В приемную явился посетитель. К счастью, он не имел ничего общего с отвратительным Министерством иностранных дел. Это был репортер «Петербургского листка» Федя Чушуев, писавший под псевдонимом «А. Гранд». Он притащился с утра как измученный зверь, пришедший на водопой. Для вечернего выпуска ему требовались горячие новости, публика жаждала крови и происшествий, тираж надо было держать любой ценой. К Феде привыкли, как привыкают к уличной грязи и снегу: отделаться все равно невозможно. Так лучше держать на коротком поводке, вдруг пригодится.

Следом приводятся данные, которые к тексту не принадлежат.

(** ** The operations that change something *)

(** A transition of a job in the thread's custody. *)
Lemma cg_transition {A} id st to msg (k : option JErr -> prog JobE A) Q v :
  custody id st v -> Transition st to = true ->
  (forall v2, idle v2 -> inv v2 -> cg (k (Some ErrInvalidTransition)) Q v2) ->
  (forall v2, inv v2 ->
     (if in_flight to then exists j, at_most id v2 /\ v_custody v2 !! id = Some (Held t) /\
        v_jobs v2 !! id = Some j /\ Job_State j = to
      else idle v2) ->
     cg (k None) Q v2) ->
  cg (call (ETransition id to msg) ≫= k) Q v.
Proof using Type.
  intros Hc Htr Hno Hyes v1 Hr Hi x v2 (w & w' & Hj & Hq & (now & _ & -> & ->) & ->).
  apply (custody_rely _ _ _ v1) in Hc; [|done]. destruct Hc as [Ha Hc].
  unfold view, TransitionJob. cbn [ow_jobs ow_queue with_jobs handover]. rewrite <- Hj, <- Hq.
  destruct Hc as [[Hh Hst]|Hst]; apply state_of_Some in Hst as (j & Hid & Hs); rewrite Hid.
  - rewrite Hs, Htr. cbn [negb fst snd handover].
    assert (Hresp : respects t v1 (mkView (<[id := job_moved now to msg j]> (v_jobs v1)) (v_queue v1)
      (moved_to t id to (v_custody v1)))).
    { apply (move_respects t v1 id j (job_moved now to msg j)); [done|done|done| | |by left].
      - cbn. by rewrite Hs.
      - exact (inv_budget _ Hi _ _ Hid). }
    split; [exact Hresp|]. apply Hyes; [apply Hresp|]. destruct (in_flight to) eqn:Hf; cbn.
    + exists (job_moved now to msg j). rewrite lookup_insert_eq, moved_to_eq, Hf. split_and!; try done.
      intros i Hk. destruct (decide (i = id)) as [|Hne]; [done|].
      cbn [v_custody] in Hk. rewrite moved_to_ne in Hk by done. by apply Ha.
    + intros i Hk. cbn [v_custody] in Hk. destruct (decide (i = id)) as [->|Hne].
      * rewrite moved_to_eq, Hf in Hk. done.
      * rewrite moved_to_ne in Hk by done. by apply Ha in Hk.
  - rewrite Hs. assert (Transition StateCancelled to = false) as -> by (by destruct to). cbn.
    assert (mkView (v_jobs v1) (v_queue v1) (v_custody v1) = v1) as -> by (by destruct v1).
    split; [by apply respects_refl|]. apply Hno; [|done]. eapply cancelled_idle; [done|done|].
    apply state_of_Some. eauto.
Qed.
(* ===== verification/OrchestratorProperties.v ===== *)
(** * ml-job-orchestrator: properties

    Safety under every interleaving (from the custody argument), the dispatch
    order of the scheduler, the outcome of a run, the bounded wait of the cancel
    handler, and an execution in which a cancellation is lost. *)

From S2P Require Import Prelude Runtime Jobs Orchestrator JobCustody.
From Stdlib Require Import ZArith Lia Sorted.
From stdpp Require Import base gmap strings list.
Local Open Scope go_scope.

(** ** An executable environment *)

Section Machine.
Context `{MapRange} `{SliceSort} (cap : nat).

(** Every reading of the clock is 10 ms after the last; subprocesses succeed. *)
Definition tick : Duration := 10 * Millisecond.

Definition job_handle : handler JobE OWorld := fun X e w =>
  match e in JobE X return X * OWorld with
  | ECreate j => let '(r, m) := Create j (ow_jobs w) in (r, with_jobs m (ow_clock w) w)
  | EGet id => (Get id (ow_jobs w), w)
  | EUpdate j => let '(r, m) := Update j (ow_jobs w) in (r, with_jobs m (ow_clock w) w)
  | ETransition id to msg =>
      let now := (ow_clock w + tick)%Z in
      let '(r, m) := TransitionJob now id to msg (ow_jobs w) in (r, with_jobs m now w)
  | ESetOutput id out => let '(r, m) := SetOutput id out (ow_jobs w) in (r, with_jobs m (ow_clock w) w)
  | EListByState s => (ListByState 0 s (ow_jobs w), w)
  | EList f => (List 0 f (ow_jobs w), w)
  | ESend j => if decide (length (ow_queue w) < cap) then (true, with_queue (ow_queue w ++ [j]) w) else (false, w)
  | EQueueLen => (Z.of_nat (length (ow_queue w)), w)
  | ETryReceive => match ow_queue w with j :: q => (RecvJob j, with_queue q w) | [] => (RecvEmpty, w) end
  | EWait => match ow_queue w with j :: q => (WakeJob j, with_queue q w) | [] => (WakeStop, w) end
  | ENow => ((ow_clock w + tick)%Z, with_jobs (ow_jobs w) (ow_clock w + tick)%Z w)
  | ESleep d => (tt, with_jobs (ow_jobs w) (ow_clock w + Z.max 0 d)%Z w)
  | ERandRead n => (Some (counter_bytes (length (ow_metrics w)) n), w)
  | ENewContext _ => (ow_contexts w, with_cancels (ow_cancels w) (S (ow_contexts w)) (ow_cancelled w) w)
  | ECtxErr ctx => (if decide (ctx ∈ ow_cancelled w) then Some Canceled else None, w)
  | ECancel ctx => (tt, with_cancels (ow_cancels w) (ow_contexts w) ({[ctx]} ∪ ow_cancelled w) w)
  | EStoreCancel id ctx => (tt, with_cancels (<[id := ctx]> (ow_cancels w)) (ow_contexts w) (ow_cancelled w) w)
  | ELoadCancel id => (ow_cancels w !! id, w)
  | EDeleteCancel id => (tt, with_cancels (delete id (ow_cancels w)) (ow_contexts w) (ow_cancelled w) w)
  | EExec _ _ _ => ("done"%string, None, w)
  | EMetric m => (tt, mkOWorld (ow_jobs w) (ow_queue w) (ow_cancels w) (ow_contexts w) (ow_cancelled w)
                        (ow_clock w) (ow_metrics w ++ [m]))
  end.
(* ===== verification/AgentShutdown.v ===== *)
(** * control-plane/internal/worker: what [Run] waits for

    [Run] returns once the wait group of the pods was seen at zero and both
    loops have ended.  Once the context is done a poll that starts fails, so the
    poll loop can start at most one more pod: the one a request in flight brings
    back ([calm]).  That pod can be missed by the wait. *)

From S2P Require Import Prelude Model Agent AgentProperties.
From Stdlib Require Import ZArith Lia.
From stdpp Require Import base gmap strings list.

#[local] Arguments live_pods s : simpl never.

(** ** How many pods a goroutine can still start once the context is done *)

Definition may_spawn (g : Goroutine) X (e : AgE X) (n : nat) : Prop :=
  match e with
  | EGo (GPod _) => 0 < n
  | EGo _ | ELoopAdd _ => False
  | ECloseDrained => g = GDrain
  | _ => True
  end.

Definition spends X (e : AgE X) (n : nat) : X -> nat -> Prop :=
  match e in AgE X return X -> nat -> Prop with
  | EGo (GPod _) => fun _ n' => n' = n - 1
  | ESend req => fun x n' => n' = n /\ (rq_Ctx req = CtxAgent -> x = false)
  | _ => fun _ n' => n' = n
  end.

Definition calm {A} (g : Goroutine) (n : nat) (p : prog AgE A) : Prop :=
  gwp (may_spawn g) (fun X e n => spends X e n) p (fun _ _ => True) n.

(** At every point of [p] a cancellation leaves at most [n] pods to come. *)
Fixpoint steady {A} (g : Goroutine) (n : nat) (p : prog AgE A) : Prop :=
  calm g n p /\ match p with Ret _ => True | Vis e k => forall x, steady g n (k x) end.

Definition keeps_budget {A} (g : Goroutine) (n : nat) (p : prog AgE A) : Prop :=
  gwp (may_spawn g) (fun X e n => spends X e n) p (fun _ n' => n' = n) n.

Lemma keeps_calm {A} g n (p : prog AgE A) : keeps_budget g n p -> calm g n p.
Proof. apply gwp_mono. done. Qed.

Lemma calm_bind {A B} g n (p : prog AgE A) (f : A -> prog AgE B) :
  keeps_budget g n p -> (forall a, calm g n (f a)) -> calm g n (p ≫= f).
Proof. intros Hp Hf. eapply gwp_seq; [exact Hp|]. intros a n' ->. apply Hf. Qed.

Lemma steady_calm {A} g n (p : prog AgE A) : steady g n p -> calm g n p.
Proof. by destruct p as [|X e k]; intros []. Qed.

(** Operations that start nothing. *)
Definition plain_op X (e : AgE X) : bool :=
  match e with EGo _ | ELoopAdd _ | ECloseDrained => false | _ => true end.

Lemma plain_budget {A} g n (p : prog AgE A) : only plain_op p -> keeps_budget g n p.
Proof.
  induction p as [a|X e k IH]; [done|]. intros [He Hk]. split.
  - by destruct e.
  - intros x n' Hn. assert (n' = n) as -> by (destruct e; cbn in *; try discriminate; tauto). apply IH, Hk.
Qed.

Lemma plain_steady {A} g n (p : prog AgE A) : only plain_op p -> steady g n p.
Proof.
  induction p as [a|X e k IH]; intros Hp; (split; [by apply keeps_calm, plain_budget|]); [done|].
  intros x. apply IH, Hp.
Qed.

(** After a part that starts nothing. *)
Lemma steady_plain_bind {A B} g n (p : prog AgE A) (f : A -> prog AgE B) :
  only plain_op p -> (forall a, steady g n (f a)) -> steady g n (p ≫= f).
Proof.
  intros Hp Hf. induction p as [a|X e k IH]; [apply Hf|].
  assert (Hc : calm g n (Vis e k ≫= f)).
  { apply calm_bind; [by apply plain_budget|]. intros a. apply steady_calm, Hf. }
  split; [exact Hc|]. intros x. apply IH, Hp.
Qed.

(** Before a part that is calm whatever budget is left. *)
Lemma steady_calm_bind {A B} g n (p : prog AgE A) (f : A -> prog AgE B) :
  steady g n p -> (forall a m, calm g m (f a)) -> (forall a, steady g n (f a)) -> steady g n (p ≫= f).
Proof.
  intros Hp Hc Hf. induction p as [a|X e k IH]; [apply Hf|]. destruct Hp as [Hcp Hk].
  assert (Hcpf : calm g n (Vis e k ≫= f)) by (eapply gwp_seq; [exact Hcp|]; intros a m _; apply Hc).
  split; [exact Hcpf|]. intros x. apply IH, Hk.
Qed.

Lemma only_plain {A} (P : forall X, AgE X -> bool) (p : prog AgE A) :
  (forall X e, P X e = true -> plain_op X e = true) -> only P p -> only plain_op p.
Proof. apply only_mono. Qed.

Lemma client_plain {A} (p : prog AgE A) : only client_op p -> only plain_op p.
Proof. apply only_plain. by intros X []. Qed.

Lemma runPod_plain conv a pod : only plain_op (runPod conv a pod).
Proof. eapply only_plain, only_runPod. by intros X []. Qed.

(** A request of the agent's context fails once the context is done. *)
Lemma get_fails {A} g n a path (out : Out A) :
  gwp (may_spawn g) (fun X e n => spends X e n) (get a CtxAgent path out)
    (fun r n' => n' = n /\ exists err, r = inr err) n.
Proof.
  apply gwp_call; [done|]. intros [path'|err] n' ->; [|split; eauto]. unfold do.
  apply gwp_call; [done|]. intros sent n' [-> Hs]. rewrite (Hs eq_refl). split; eauto.
Qed.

Однажды проникнув в сыск, Федя сумел не столько подружиться, сколько примелькаться. Каждое утро теперь начиналось с появления его небритой физиономии, от которой разило не только одеколоном. Федя витиевато приветствовал рыцарей без страха и упрека, стоящих на страже покоя граждан, рассказывал новый анекдот, иногда – политический, плюхался на стул для посетителей и умолял спасти детей, каких у него отродясь не было, от голодной смерти, подкинув парочку-другую «свежачка». «Листок» отличался тем, что публиковал новости на день раньше официальной газеты губернатора «Санкт-Петербургские ведомости». Все знали, что новости – это в «Листке». Благодаря стараниям Феди о происшествиях в городе и губернатор, и рядовой читатель узнавали одновременно. Сколько ни пытались бороться с таким возмутительным превосходством над газетой губернатора, Федя все равно торчал в сыске, а «Листок» расходился, как горячие пирожки.

Ивлев побурчал для виду, чтоб репортеришка не сильно зазнавался, и пододвинул к нему сводку, как будто случайно. Федя накинулся коршуном.

– Эх, скукота! – проговорил он, зыркая в сводку и чиркая у себя в блокноте.